Había alguna vez en un tiempo perdido de los registros de la historia, una pequeña niña elfa un tanto singular. De cabellos rizados y tan dorados como hebras de oro; era alegre y los bosques más hermosos fueron su hogar.

La niña en su pueblo era conocida como la nacida solar; piel tan blanca que nunca se quemaba la caracterizaba, y ojos áureos tan brillantes como el sol de la tarde iluminaban a los que la miraban. Diversión resumaba de su ser al sumergirse en el mar de árboles; corría por los rincones ocultos tras los maderos de gran porte y dejaba sus huellas en el barro. Sus pies descalzos, delicados y pequeños, marcaban el camino recorrido con su luz y desde lejos se escuchaba su risa risueña.

Ella era feliz bajo el alumbrar del sol que la perseguía entre las ramas y las hojas, disfrutaba pasear por los alrededores de día.

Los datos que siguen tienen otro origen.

(** * MetaMCP: a shallow embedding of the adapter / dispatch core

    The development follows the Python sources module by module:
    [errors.py], [config.py], [validators.py], the four adapters under
    [adapters/], [meta_client.py] and the tool handlers of [server.py].

    Python values are modelled as follows.
    - [str] is [string]; a character is read as a code point below 256
      (Latin-1), which is where [str.lower] and the regex class [\d] are
      given their Python meaning.
    - [int] is [Z]; durations passed to [sleep] and [timeout] are [Q].
    - [X | None] is [option X]; truthiness ([if x:], [not x], [x or y]) is
      written out per type.
    - decoded JSON ([dict[str, Any]]) is the inductive [json]; a dict is an
      association list in insertion order.
    - exceptions are values of [Exn]; a function that may raise returns an
      [Outcome].
    - network calls and sleeps are events appended to a trace; the remote
      host and the clock are functions of the trace so far, supplied by an
      environment [Env] together with the library functions the code calls
      but does not define ([urlparse], [hash], the text of an httpx error).
    Logging calls are not modelled: they do not influence any result. *)

From Stdlib Require Import ZArith QArith List String Ascii Bool Lia.
From Stdlib Require Import DecimalString.
Import ListNotations.

Local Open Scope string_scope.
Local Open Scope list_scope.
Local Open Scope Z_scope.

(** String concatenation, as in an f-string. *)
Notation "a +++ b" := (String.append a b) (at level 60, right associativity).

(* ===================================================================== *)
(** * Python strings *)
(* ===================================================================== *)

Module Py.

(** [bool(s)] for a [str]. *)
Definition truthy_str (s : string) : bool :=
  match s with EmptyString => false | String _ _ => true end.

(** [bool(x)] for [x : str | None]. *)
Definition truthy_opt (x : option string) : bool :=
  match x with None => false | Some s => truthy_str s end.

(** [bool(x)] for [x : list[str] | None]. *)
Definition truthy_list {A : Type} (x : option (list A)) : bool :=
  match x with None | Some [] => false | Some (_ :: _) => true end.

(** [if x: then_(x) else: else_] for [x : str | None]. *)
Definition if_truthy {A : Type} (x : option string) (then_ : string -> A)
    (else_ : A) : A :=
  match x with
  | Some s => if truthy_str s then then_ s else else_
  | None => else_
  end.

(** [x or default] for [x : str | None]. *)
Definition or_else (x : option string) (default : string) : string :=
  match x with
  | Some s => if truthy_str s then s else default
  | None => default
  end.

(** [hay.startswith(needle)]. *)
Fixpoint startswith (needle hay : string) : bool :=
  match needle, hay with
  | EmptyString, _ => true
  | String a n', String b h' => Ascii.eqb a b && startswith n' h'
  | String _ _, EmptyString => false
  end.

(** [needle in hay] for two strings. *)
Fixpoint contains (needle hay : string) : bool :=
  startswith needle hay ||
  match hay with
  | EmptyString => false
  | String _ h' => contains needle h'
  end.

(** [str.lower] on one code point below 256: [A-Z] and the Latin-1
    capitals U+00C0..U+00DE (U+00D7, the multiplication sign, excepted) move
    up by 32; every other code point is its own lowercase. *)
Definition lower_char (c : ascii) : ascii :=
  let n := N_of_ascii c in
  if ((65 <=? n) && (n <=? 90))%N then ascii_of_N (n + 32)
  else if ((192 <=? n) && (n <=? 222) && negb (n =? 215))%N
       then ascii_of_N (n + 32)
  else c.

Fixpoint lower (s : string) : string :=
  match s with
  | EmptyString => EmptyString
  | String c s' => String (lower_char c) (lower s')
  end.

End Py.

(* ===================================================================== *)
(** * Decoded JSON and Python dict / list operations on it *)
(* ===================================================================== *)

#[local] Set Warnings "-register-all".
Inductive json : Type :=
| JNull : json
| JBool (b : bool)
| JNum (n : Z)
| JFloat (q : Q)
| JStr (s : string)
| JArr (items : list json)
| JObj (fields : list (string * json)).

(** Python exceptions other than the project's own that the modelled code
    can raise. *)
Inductive PyError : Type :=
| AttributeError          (* [.get] / [.lower] on a value without it *)
| TypeError               (* [in] or subscript on an unsupported value *)
| KeyError                (* missing dict key under [d[k]] *)
| IndexError              (* [x[0]] on an empty sequence *)
| JSONDecodeError         (* [response.json()] on a body that is not JSON *)
| TransportError          (* httpx.RequestError: timeout, connection *)
| PydanticValidationError (* a model field refused by pydantic *).

(** errors.py: [class ErrorCode]. *)
Inductive ErrorCode : Type :=
| INVALID_PLATFORM | INVALID_RECIPIENT | AUTH_FAILED | API_ERROR
| MISSING_IDENTIFIER | PLATFORM_NOT_SUPPORTED | INVALID_METRIC
| INVALID_PERIOD | MISSING_CONTENT | MEDIA_UPLOAD_FAILED
| INSUFFICIENT_PERMISSIONS | RATE_LIMIT_EXCEEDED | NETWORK_ERROR
| VALIDATION_ERROR.

(** The string constant behind each member of [ErrorCode]. *)
Definition code_name (c : ErrorCode) : string :=
  match c with
  | INVALID_PLATFORM => "INVALID_PLATFORM"
  | INVALID_RECIPIENT => "INVALID_RECIPIENT"
  | AUTH_FAILED => "AUTH_FAILED"
  | API_ERROR => "API_ERROR"
  | MISSING_IDENTIFIER => "MISSING_IDENTIFIER"
  | PLATFORM_NOT_SUPPORTED => "PLATFORM_NOT_SUPPORTED"
  | INVALID_METRIC => "INVALID_METRIC"
  | INVALID_PERIOD => "INVALID_PERIOD"
  | MISSING_CONTENT => "MISSING_CONTENT"
  | MEDIA_UPLOAD_FAILED => "MEDIA_UPLOAD_FAILED"
  | INSUFFICIENT_PERMISSIONS => "INSUFFICIENT_PERMISSIONS"
  | RATE_LIMIT_EXCEEDED => "RATE_LIMIT_EXCEEDED"
  | NETWORK_ERROR => "NETWORK_ERROR"
  | VALIDATION_ERROR => "VALIDATION_ERROR"
  end.

(** ** HTTP requests and responses (httpx) *)

Inductive Method : Type := GET | POST.

(** One call of [client.get] / [client.post]: the URL, the [params=] query
    dict, the [json=] body and the [timeout=]. *)
Record HttpRequest : Type := mkRequest {
  req_method : Method;
  req_url : string;
  req_params : list (string * json);
  req_json : option json;
  req_timeout : Q
}.

(** What the remote end does with a request: it answers with a status code
    and a body ([None] when the body is not valid JSON), or the transport
    fails (timeout, connection refused). *)
Inductive HttpReply : Type :=
| Answer (status_code : Z) (body : option json)
| NoAnswer.

(** ** Exceptions *)

(** [MetaMCPError] carries [error_code] and [message]; its subclasses only
    fix the code, see the constructors below.  [HTTPStatusError] is what
    [raise_for_status] raises; it carries the response. *)
Inductive Exn : Type :=
| MetaMCPError (error_code : ErrorCode) (message : string)
| HTTPStatusError (request : HttpRequest) (status_code : Z) (body : option json)
| PyExn (e : PyError).

Inductive Outcome (A : Type) : Type :=
| Ok (a : A)
| Raise (e : Exn).
Arguments Ok {A} a.
Arguments Raise {A} e.

Definition bindO {A B : Type} (x : Outcome A) (k : A -> Outcome B) : Outcome B :=
  match x with
  | Ok a => k a
  | Raise e => Raise e
  end.

Notation "x <-? e ;; k" := (bindO e (fun x => k))
  (at level 61, e at next level, right associativity).

(** errors.py: the subclasses of [MetaMCPError]. *)
Definition PlatformNotSupportedError (platform operation : string) : Exn :=
  MetaMCPError PLATFORM_NOT_SUPPORTED
    ("Operation '" +++ operation +++ "' is not supported on platform '"
       +++ platform +++ "'").

Definition AuthenticationError (message : string) : Exn :=
  MetaMCPError AUTH_FAILED message.

Definition ValidationError (message : string) : Exn :=
  MetaMCPError VALIDATION_ERROR message.

Definition RateLimitError (message : string) : Exn :=
  MetaMCPError RATE_LIMIT_EXCEEDED message.

(** ** Dicts *)

Module Dict.

(** Lookup in an insertion-ordered dict. *)
Fixpoint find (key : string) (fields : list (string * json)) : option json :=
  match fields with
  | [] => None
  | (k, v) :: rest => if String.eqb k key then Some v else find key rest
  end.

(** [d[key] = v]: overwrite in place, or append a new key. *)
Fixpoint set (key : string) (v : json) (fields : list (string * json))
  : list (string * json) :=
  match fields with
  | [] => [(key, v)]
  | (k, w) :: rest =>
      if String.eqb k key then (k, v) :: rest else (k, w) :: set key v rest
  end.

(** [del d[key]] for a key that is present. *)
Fixpoint del (key : string) (fields : list (string * json))
  : list (string * json) :=
  match fields with
  | [] => []
  | (k, w) :: rest =>
      if String.eqb k key then rest else (k, w) :: del key rest
  end.

(** [key in d]. *)
Definition mem (key : string) (fields : list (string * json)) : bool :=
  match find key fields with Some _ => true | None => false end.

End Dict.

(** [x.get(key, default)]: defined on dicts only. *)
Definition py_get (x : json) (key : string) (default : json) : Outcome json :=
  match x with
  | JObj fields =>
      Ok (match Dict.find key fields with Some v => v | None => default end)
  | _ => Raise (PyExn AttributeError)
  end.

(** [bool(x)] for a decoded JSON value. *)
Definition py_truthy (x : json) : bool :=
  match x with
  | JNull => false
  | JBool b => b
  | JNum n => negb (n =? 0)
  | JFloat q => negb (Qeq_bool q 0)
  | JStr s => Py.truthy_str s
  | JArr items => match items with [] => false | _ => true end
  | JObj fields => match fields with [] => false | _ => true end
  end.

(** [x == needle] for a string [needle]. *)
Definition is_str (needle : string) (x : json) : bool :=
  match x with
  | JStr s => String.eqb s needle
  | _ => false
  end.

Pero lo que a ella le interesaba más era otra cosa. Al salir de su hogar y adentrarse más allá de los arbustos, la pequeña tenía un secreto. Mirando a todos lados buscaba encontrarlo, y solo pasaron algunos minutos para que ese deseo se cumpliera.

Desde las sombras más allá de los troncos y las ramas, entre la oscuridad y el silencio distante, allí estaba; un par de ojos de plata asomaban y la miraban, como muchas otras veces había pasado y como ella ya esperaba.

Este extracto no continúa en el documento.